In what is probably the most widely known episode in the Spanish colonization of the Americas, Hernán Cortés conquered the Aztecs in 1521 thus immortalizing himself and the Aztec Hueyi Tlatoani, Moctezuma II (Motecuhzoma II).
The Aztecs spoke Classical Nahuatl. Although some contemporary Nahuatl speakers identify themselves as Aztecs, the word is normally only used as a historical term referring to the empire of the Mexicas, as distinguished from the Mexicas alone. This article deals with the historical Aztec civilization, not with modern-day Nahuatl speakers.
wikipedia.org
Thanks for wiki Xerox, Google U! Wow! The Inca, Maya and Aztecs?!?!?!? An elementary student could’ve told you that – thanks for the historical trivia.
There's be millions of people in North America who've never heard of these ancient tribes on their doorstep.
So? They can get their superficial trivial history from wiki, just like you. Besides, Cut n’ Paste, the thread was about NEW revelations, so your little bit of wiki junk isn’t even relevant as the Aztecs, Maya and Inca aren’t NEW discoveries.
hahaha. You might wanna take it easy on him a little there Mustang1.
Anyways, I'd just like to say that the Triple Alliance (what's been called the Aztec Empire) didn't have one sole ruler, it had three rulers each with equal powers over their domain. It was something like tlatoani: essentially the General, the military leader of the Alliance, I can't remember the names of the other two but one meant female serpent: the positions powers can be described as a sort of Internal affairs, and well. I forget the other one. Once I get my books back (I leant a good deal of them to my social teacher) I'll post the rest.

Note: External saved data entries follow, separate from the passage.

(* ===== verification/SkiplistDeleteRange.v ===== *)
(** * Skip lists: removal of ranges ([zslDeleteRangeByScore], [...ByLex], [...ByRank])

    The nodes of a segment leave the list, their members leave the dict in the
    order of the list, and the rest stays. *)

From stdpp Require Import sorting gmap.
From S2P Require Import Prelude SdsText Skiplist SkiplistOrder SkiplistRepr SkiplistLinks SkiplistProofs SkiplistInsert SkiplistDelete SkiplistUpdate SkiplistRange.

Module SkiplistDeleteRange.
Import SdsText Skiplist SkiplistOrder SkiplistRepr SkiplistLinks SkiplistProofs SkiplistInsert SkiplistDelete SkiplistUpdate
  SkiplistRange.

Section DeleteRange.
Context {T : Type} `{ScoreLaws T} {D : Type} (dictDelete : D → list Z → option D).
Implicit Types (h : gmap address (zskiplistNode (T := T))) (zsl : zskiplist) (A B Y ns : list (entry T)).
Implicit Types (range : zrangespec (T := T)).

(** The calls of dictDelete, in order. *)
Fixpoint delete_all (d : D) (es : list (list Z)) : option D :=
  match es with
  | [] => Some d
  | e :: es => d ← dictDelete d e; delete_all d es
  end.

Definition head_ptr B : option address := match B with b :: _ => Some (e_ptr b) | [] => None end.

(** Addresses that stay as they are: those outside the list. *)
Definition others_kept zsl ns h h' : Prop := ∀ p, foreign zsl ns p → h' !! p = h !! p.

Lemma delete_while_spec (test : zskiplistNode (T := T) → Z → bool) A Y B upd d d' removed traversed fuel h zsl :
  repr h zsl (A ++ Y ++ B) → preds (zsl_level zsl) (hdr zsl :: A) upd → (length Y ≤ fuel)%nat →
  (∀ k n, Y !! k = Some n → tested test n (traversed + Z.of_nat k) true) →
  (∀ b B', B = b :: B' → tested test b (traversed + zlen Y) false) →
  delete_all d (e_ele <$> Y) = Some d' →
  ∃ h' zsl', delete_while dictDelete fuel h zsl d test upd (head_ptr (Y ++ B)) removed traversed =
      Some (h', zsl', d', removed + zlen Y) ∧
    repr h' zsl' (A ++ B) ∧ zsl_header zsl' = zsl_header zsl ∧ others_kept zsl (A ++ Y ++ B) h h' ∧
    (∀ n, n ∈ Y → h' !! e_ptr n = None).
Proof.
  revert Y d removed traversed h zsl. induction fuel as [|fuel IH]; intros Y d removed traversed h zsl Hr Hp Hf HY HB Hd.
  all: destruct Y as [|y Y]; [simpl in Hd; injection Hd as ->; exists h, zsl; rewrite zlen_nil, Z.add_0_r|].
  - split_and!; [|done|done|done|intros n Hn; by apply not_elem_of_nil in Hn].
    destruct B as [|b B]; [done|]. simpl. destruct (node_here _ _ _ _ _ Hr) as (nd & -> & He & Hs & _). simpl.
    pose proof (HB b B eq_refl nd He Hs) as Ht. rewrite zlen_nil, Z.add_0_r in Ht. by rewrite Ht.
  - simpl in Hf. lia.
  - split_and!; [|done|done|done|intros n Hn; by apply not_elem_of_nil in Hn].
    destruct B as [|b B]; [done|]. simpl. destruct (node_here _ _ _ _ _ Hr) as (nd & -> & He & Hs & _). simpl.
    pose proof (HB b B eq_refl nd He Hs) as Ht. rewrite zlen_nil, Z.add_0_r in Ht. by rewrite Ht.
  - simpl app in *. destruct (node_here _ _ _ _ _ Hr) as (nd & Hnd & He & Hs & _).
    pose proof (HY 0%nat y eq_refl nd He Hs) as Ht. rewrite Z.add_0_r in Ht.
    simpl. rewrite Hnd. simpl. rewrite Ht.
    pose proof (first_after h zsl (A ++ [y]) (Y ++ B)) as Hc. rewrite <-app_assoc, end_ptr_app in Hc. simpl in Hc.
    rewrite (Hc Hr). simpl.
    destruct (zslDeleteNode_spec h zsl A y (Y ++ B) upd Hr Hp) as (h1 & zsl1 & -> & Hr1 & Hhd1 & Hle & Hfr1). simpl.
    rewrite He. simpl. simpl in Hd. destruct (dictDelete d (e_ele y)) as [d1|]; [|done]. simpl in Hd |- *.
    destruct (ptr_middle _ _ _ _ _ Hr) as (Hyh & HyA & HyYB).
    assert (foreign zsl1 (A ++ Y ++ B) (e_ptr y)) as Hfy.
    { unfold foreign. rewrite fmap_cons, fmap_app. simpl. rewrite Hhd1. set_solver. }
    assert (hdr zsl1 = hdr zsl) as Eh by (unfold hdr; by rewrite Hhd1).
    destruct (IH Y d1 (removed + 1) (traversed + 1) (zslFreeNode h1 (e_ptr y)) zsl1) as (h2 & zsl2 & E2 & Hr2 & Hhd2 & Hk2 & HN2).
    { by apply repr_free. } { rewrite Eh. by apply (preds_le (zsl_level zsl)). } { simpl in Hf. lia. }
    { intros k n Hk. replace (traversed + 1 + Z.of_nat k) with (traversed + Z.of_nat (S k)) by lia. by apply HY. }
    { intros b B' EB. replace (traversed + 1 + zlen Y) with (traversed + zlen (y :: Y)) by (rewrite zlen_cons; lia). by apply (HB b B'). }
    { done. }
    exists h2, zsl2. split_and!; [|done|congruence| |].
    + fold (head_ptr (Y ++ B)). rewrite E2. do 2 f_equal. rewrite zlen_cons. lia.
    + intros p Hpf. rewrite Hk2; [|by apply (foreign_delete zsl zsl1 A y)].
      unfold zslFreeNode. rewrite lookup_delete_ne; [apply Hfr1; by apply (foreign_delete zsl zsl A y)|].
      intros <-. apply Hpf. rewrite fmap_cons, fmap_app, fmap_cons. set_solver.
    + intros n [->|Hn]%elem_of_cons; [|by apply HN2]. rewrite Hk2 by done. unfold zslFreeNode. apply lookup_delete_eq.
Qed.

(** A removal: [A] comes before the range, [Y] is in it and [B] after it. *)
Lemma delete_range_spec h zsl A Y B (before test : zskiplistNode (T := T) → Z → bool) d d' :
  repr h zsl (A ++ Y ++ B) →
  (∀ k n, A !! k = Some n → tested before n (Z.of_nat k + 1) true) →
  (∀ k n, (Y ++ B) !! k = Some n → tested before n (zlen A + 1 + Z.of_nat k) false) →
  (∀ k n, Y !! k = Some n → tested test n (zlen A + 1 + Z.of_nat k) true) →
  (∀ b B', B = b :: B' → tested test b (zlen A + 1 + zlen Y) false) →
  delete_all d (e_ele <$> Y) = Some d' →
  ∃ h' zsl', delete_range dictDelete h zsl d before test = Some (h', zsl', d', zlen Y) ∧
    repr h' zsl' (A ++ B) ∧ zsl_header zsl' = zsl_header zsl ∧ others_kept zsl (A ++ Y ++ B) h h' ∧
    (∀ n, n ∈ Y → h' !! e_ptr n = None).
Proof.
  intros Hr HA HYB HY HB Hd. pose proof (level_range _ _ _ Hr) as Hlc.
  destruct (zsl_search_spec h zsl A (Y ++ B) before Hr HA HYB) as (upd & Eupd & _ & Hp).
  pose proof (r_heights _ _ _ Hr) as [HhA _]%Forall_app.
  unfold delete_range. rewrite Eupd. simpl. rewrite (preds_zero _ _ _ _ HhA Hp) by lia. simpl.
  rewrite (first_after _ _ _ _ Hr). simpl.
  destruct (delete_while_spec test A Y B upd d d' 0 (zlen A + 1) (fuel_of zsl) h zsl) as (h' & zsl' & E & ?); try done.
  - unfold fuel_of. rewrite (r_length _ _ _ Hr), !zlen_app. unfold zlen. lia.
  - exists h', zsl'. split; [|done]. fold (head_ptr (Y ++ B)). by rewrite E.
Qed.

(** ** By score *)

Lemma filter_split (f : entry T → bool) A Y B : Forall (λ n, f n = false) A → Forall (λ n, f n = true) Y →
  Forall (λ n, f n = false) B →
  List.filter f (A ++ Y ++ B) = Y ∧ List.filter (λ n, negb (f n)) (A ++ Y ++ B) = A ++ B.
Proof.
  intros HA HY HB. rewrite !List.filter_app. split.
  - rewrite (filter_all_false _ A), (filter_all_true _ Y), (filter_all_false _ B) by done. by rewrite app_nil_r.
  - rewrite (filter_all_true _ A), (filter_all_false _ Y), (filter_all_true _ B); [done|..];
      (eapply list.Forall_impl; [done|]; intros n Hn; simpl; by rewrite Hn).
Qed.

(** Two tests on entries, one that holds from some place on and one that holds up to some place. *)
Lemma delete_by (lo hi : entry T → bool) h zsl ns (before test : zskiplistNode (T := T) → Z → bool) d d' :
  repr h zsl ns → (∀ n r, tested before n r (negb (lo n))) → (∀ n r, tested test n r (hi n)) →
  (∀ a b, a ∈ ns → b ∈ ns → klt (e_key a) (e_key b) = true → lo a = true → lo b = true) →
  (∀ a b, a ∈ ns → b ∈ ns → klt (e_key a) (e_key b) = true → hi b = true → hi a = true) →
  delete_all d (e_ele <$> List.filter (λ n, lo n && hi n) ns) = Some d' →
  ∃ h' zsl', delete_range dictDelete h zsl d before test =
      Some (h', zsl', d', zlen (List.filter (λ n, lo n && hi n) ns)) ∧
    repr h' zsl' (List.filter (λ n, negb (lo n && hi n)) ns) ∧ zsl_header zsl' = zsl_header zsl ∧ others_kept zsl ns h h'.
Proof.
  intros Hr Hbefore Htest Hlo Hhi Hd. pose proof (r_sorted _ _ _ Hr) as Ho.
  destruct (split_by (λ n, negb (lo n)) ns Ho) as (A & C & -> & HA & HC).
  { intros a b Ha Hb Hab. rewrite !negb_true_iff. intros Eb. apply not_true_is_false. intros Ea.
    by rewrite (Hlo a b Ha Hb Hab Ea) in Eb. }
  pose proof Ho as (_ & HoC & _)%ordered_app.
  destruct (split_by hi C HoC) as (Y & B & -> & HY & HB).
  { intros a b Ha Hb Hab. apply (Hhi a b); [apply elem_of_app; by right..|done]. }
  apply Forall_app in HC as [HCY HCB].
  destruct (filter_split (λ n, lo n && hi n) A Y B) as [E1 E2].
  { eapply list.Forall_impl; [apply HA|]. intros n Hn%negb_true_iff. simpl. by rewrite Hn. }
  { apply list.Forall_forall. intros n Hn. rewrite list.Forall_forall in HCY, HY.
    rewrite (HY n Hn), andb_true_r. by apply negb_false_iff, HCY. }
  { eapply list.Forall_impl; [apply HB|]. intros n Hn. simpl. by rewrite Hn, andb_false_r. }
  rewrite E1 in *. rewrite E2.
  destruct (delete_range_spec h zsl A Y B before test d d') as (h' & zsl' & E & Hr' & Hhd & Hk & _); try done.
  - intros k n Hk. pose proof (Forall_lookup_1 _ _ _ _ HA Hk) as Hn. simpl in Hn. rewrite <-Hn. apply Hbefore.
  - intros k n Hk. assert (negb (lo n) = false) as <-; [|apply Hbefore].
    apply lookup_app_Some in Hk as [Hk|[_ Hk]]; [by apply (Forall_lookup_1 _ _ _ _ HCY Hk)|by apply (Forall_lookup_1 _ _ _ _ HCB Hk)].
  - intros k n Hk. rewrite <-(Forall_lookup_1 _ _ _ _ HY Hk). apply Htest.
  - intros b B' ->. apply Forall_inv in HB. rewrite <-HB. apply Htest.
  - by exists h', zsl'.
Qed.

Lemma zslDeleteRangeByScore_spec h zsl ns range d d' : repr h zsl ns →
  delete_all d (e_ele <$> List.filter (in_range range) ns) = Some d' →
  ∃ h' zsl', zslDeleteRangeByScore dictDelete h zsl range d = Some (h', zsl', d', zlen (List.filter (in_range range) ns)) ∧
    repr h' zsl' (List.filter (λ n, negb (in_range range n)) ns) ∧ zsl_header zsl' = zsl_header zsl ∧ others_kept zsl ns h h'.
Proof.
  intros Hr. apply (delete_by (above_min range) (upto_max range)); [done|..].
  - intros n r nd _ Hs. by rewrite Hs.
  - intros n r nd _ Hs. by rewrite Hs.
  - intros a b _ _ Hab. apply gte_min_mono. by apply klt_sle.
  - intros a b _ _ Hab. apply lte_max_mono. by apply klt_sle.
Qed.

(** ** By member, when all scores are equal *)

Definition in_lex_range (range : zlexrangespec) (n : entry T) : bool :=
  zslLexValueGteMin (e_ele n) range && zslLexValueLteMax (e_ele n) range.

Lemma sdscmplex_mono (a b : list Z) (c : lexbound) : sdscmp a b < 0 →
  (0 <= sdscmplex (Str a) c → 0 < sdscmplex (Str b) c) ∧ (sdscmplex (Str b) c <= 0 → sdscmplex (Str a) c < 0).
Proof.
  intros Hab. destruct c as [| |c]; simpl; [lia..|]. split; intros Hc.
  - rewrite sdscmp_antisym. assert (sdscmp c b < 0); [|lia].
    destruct (decide (sdscmp a c = 0)) as [E|E]; [apply sdscmp_eq in E; by subst|].
    apply (sdscmp_trans c a b); [rewrite sdscmp_antisym; lia|done].
  - destruct (decide (sdscmp b c = 0)) as [E|E]; [apply sdscmp_eq in E; by subst|]. apply (sdscmp_trans a b c); [done|lia].
Qed.

Definition same_scores ns : Prop := ∀ a b, a ∈ ns → b ∈ ns → slt (e_score a) (e_score b) = false.

Lemma zslDeleteRangeByLex_spec h zsl ns (range : zlexrangespec) d d' : repr h zsl ns → same_scores ns →
  delete_all d (e_ele <$> List.filter (in_lex_range range) ns) = Some d' →
  ∃ h' zsl', zslDeleteRangeByLex dictDelete h zsl range d = Some (h', zsl', d', zlen (List.filter (in_lex_range range) ns)) ∧
    repr h' zsl' (List.filter (λ n, negb (in_lex_range range n)) ns) ∧ zsl_header zsl' = zsl_header zsl ∧ others_kept zsl ns h h'.
Proof.
  intros Hr Hsame. assert (∀ a b, a ∈ ns → b ∈ ns → klt (e_key a) (e_key b) = true → sdscmp (e_ele a) (e_ele b) < 0) as Hlt.
  { intros a b Ha Hb [Hs|[_ Hs]]%klt_spec; [|done]. simpl in Hs. by rewrite (Hsame a b Ha Hb) in Hs. }
  apply (delete_by (λ n, zslLexValueGteMin (e_ele n) range) (λ n, zslLexValueLteMax (e_ele n) range)); [done|..].
  - intros n r nd He _. by rewrite He.
  - intros n r nd He _. by rewrite He.
  - intros a b Ha Hb Hab. destruct (sdscmplex_mono _ _ (lexmin range) (Hlt a b Ha Hb Hab)) as [Hm _].
    unfold zslLexValueGteMin. case_if; zb; intros; lia.
  - intros a b Ha Hb Hab. destruct (sdscmplex_mono _ _ (lexmax range) (Hlt a b Ha Hb Hab)) as [_ Hm].
    unfold zslLexValueLteMax. case_if; zb; intros; lia.
Qed.

(** ** By rank *)

(** The entries of ranks [start] to [end_], both 1-based and inclusive. *)
Definition ranked (start end_ : Z) ns : list (entry T) := take (Z.to_nat (end_ - start + 1)) (drop (Z.to_nat (start - 1)) ns).
Definition unranked (start end_ : Z) ns : list (entry T) :=
  take (Z.to_nat (start - 1)) ns ++ drop (Z.to_nat (end_ - start + 1)) (drop (Z.to_nat (start - 1)) ns).

Lemma zslDeleteRangeByRank_spec h zsl ns start end_ d d' : repr h zsl ns → 1 <= start →
  delete_all d (e_ele <$> ranked start end_ ns) = Some d' →
  ∃ h' zsl', zslDeleteRangeByRank dictDelete h zsl start end_ d = Some (h', zsl', d', zlen (ranked start end_ ns)) ∧
    repr h' zsl' (unranked start end_ ns) ∧ zsl_header zsl' = zsl_header zsl ∧ others_kept zsl ns h h'.
Proof.
  intros Hr Hs Hd. unfold unranked. set (A := take (Z.to_nat (start - 1)) ns).
  set (B := drop (Z.to_nat (end_ - start + 1)) (drop (Z.to_nat (start - 1)) ns)).
  assert (ns = A ++ ranked start end_ ns ++ B) as Ens by (unfold A, B, ranked; by rewrite !take_drop).
  assert (zlen A <= start - 1) as HlA by (unfold A, zlen; rewrite length_take; lia).
  destruct (decide (zlen A = start - 1)) as [HA|HA].
  - destruct (delete_range_spec h zsl A (ranked start end_ ns) B (λ _ t, t <? start) (λ _ t, t <=? end_) d d')
      as (h' & zsl' & E & Hr' & Hhd & Hk & _); [by rewrite <-Ens|..|done|].
    + intros k n Hk nd _ _. apply Z.ltb_lt. apply lookup_lt_Some in Hk. unfold zlen in HA. lia.
    + intros k n _ nd _ _. apply Z.ltb_ge. lia.
    + intros k n Hk nd _ _. apply Z.leb_le. apply lookup_lt_Some in Hk. unfold ranked in Hk. rewrite length_take in Hk. lia.
    + intros b B' EB nd _ _. apply Z.leb_gt. assert (zlen (ranked start end_ ns) = Z.max 0 (end_ - start + 1)); [|lia].
      apply (f_equal length) in EB. unfold B in EB. rewrite length_drop in EB. simpl in EB.
      unfold ranked, zlen. rewrite length_take. lia.
    + exists h', zsl'. split_and!; try done. by rewrite Ens.
  - assert (drop (Z.to_nat (start - 1)) ns = []) as Edrop.
    { apply drop_ge. unfold A, zlen in HA, HlA. rewrite length_take in HA, HlA. lia. }
    assert (ranked start end_ ns = [] ∧ B = []) as [ER EB] by (unfold ranked, B; rewrite Edrop; by rewrite take_nil, drop_nil).
    rewrite ER in *. rewrite EB in *. clear EB. rewrite app_nil_r in Ens |- *. simpl in Ens. rewrite ?app_nil_r in Ens.
    destruct (delete_range_spec h zsl A [] [] (λ _ t, t <? start) (λ _ t, t <=? end_) d d')
      as (h' & zsl' & E & Hr' & Hhd & Hk & _); try done.
    + simpl. rewrite app_nil_r, <-Ens. done.
    + intros k n Hk nd _ _. apply Z.ltb_lt. apply lookup_lt_Some in Hk. unfold zlen in HlA. lia.
    + simpl in Hk. rewrite app_nil_r in *. exists h', zsl'. split_and!; try done. by rewrite Ens.
Qed.

End DeleteRange.

End SkiplistDeleteRange.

I was watchin a doumetary on hisoty television (sorry i forgot the title) wich suggests that societies advanve after the discovery of agriculture, follwed by domestication of livestock, as a result of swath grazing. As such there were three agircultiural regions in the Americas. corn was cultivated in an area between central Manitoba and Quebec along the great lakes. This area was occupied byt the Iroquois, Huron, and Ojibwe. As such these natiains tended to devote attention to things other then the aqasition of food, developing, wooden buildings, and literature (Ojibwe recorded legends on birch bark scrolls), and mathematics.
Aztecs and Mayans also had corn and had more developed arcitecture then the Ojibwe but lacked artisitc literature. As tot he Incas they were the most advanced having an empire larger then Rome, the as they had domesticated alpaccas for wool and llamas of pack animals, however they did not have access to draft animals nor was the wheel allpied for transport.
But see that all falls back on the Incas having corn, potatos, llama meat, possibly milk, leather and wool redilly avaliable unlike say the Plains Cree or Assiniboine whos societies revolved around the following of buffalo as they were in the wrong location for corn and wheat would not be inroduced unitl the 18th century. Bufflo hunting evolved rappidly with the buffle jump but this seems to be the result of the horse intorduced in the 16th century.
Bufflo though an excelt beef animal are hard to handel, they could not be domesticated for ranching let alone the work of oxen, if bufflo could have been trained as pulling animals we would probably have seen further advancement of their socety and differnt lifestyle.
However, not even the most advanced society in the americas came up with the idea of the wheel. Without this, beasts of burden, metallurgy and sedentary agriculture that allowed for large surpluses, the societies couldn't advance past the neolithic stage.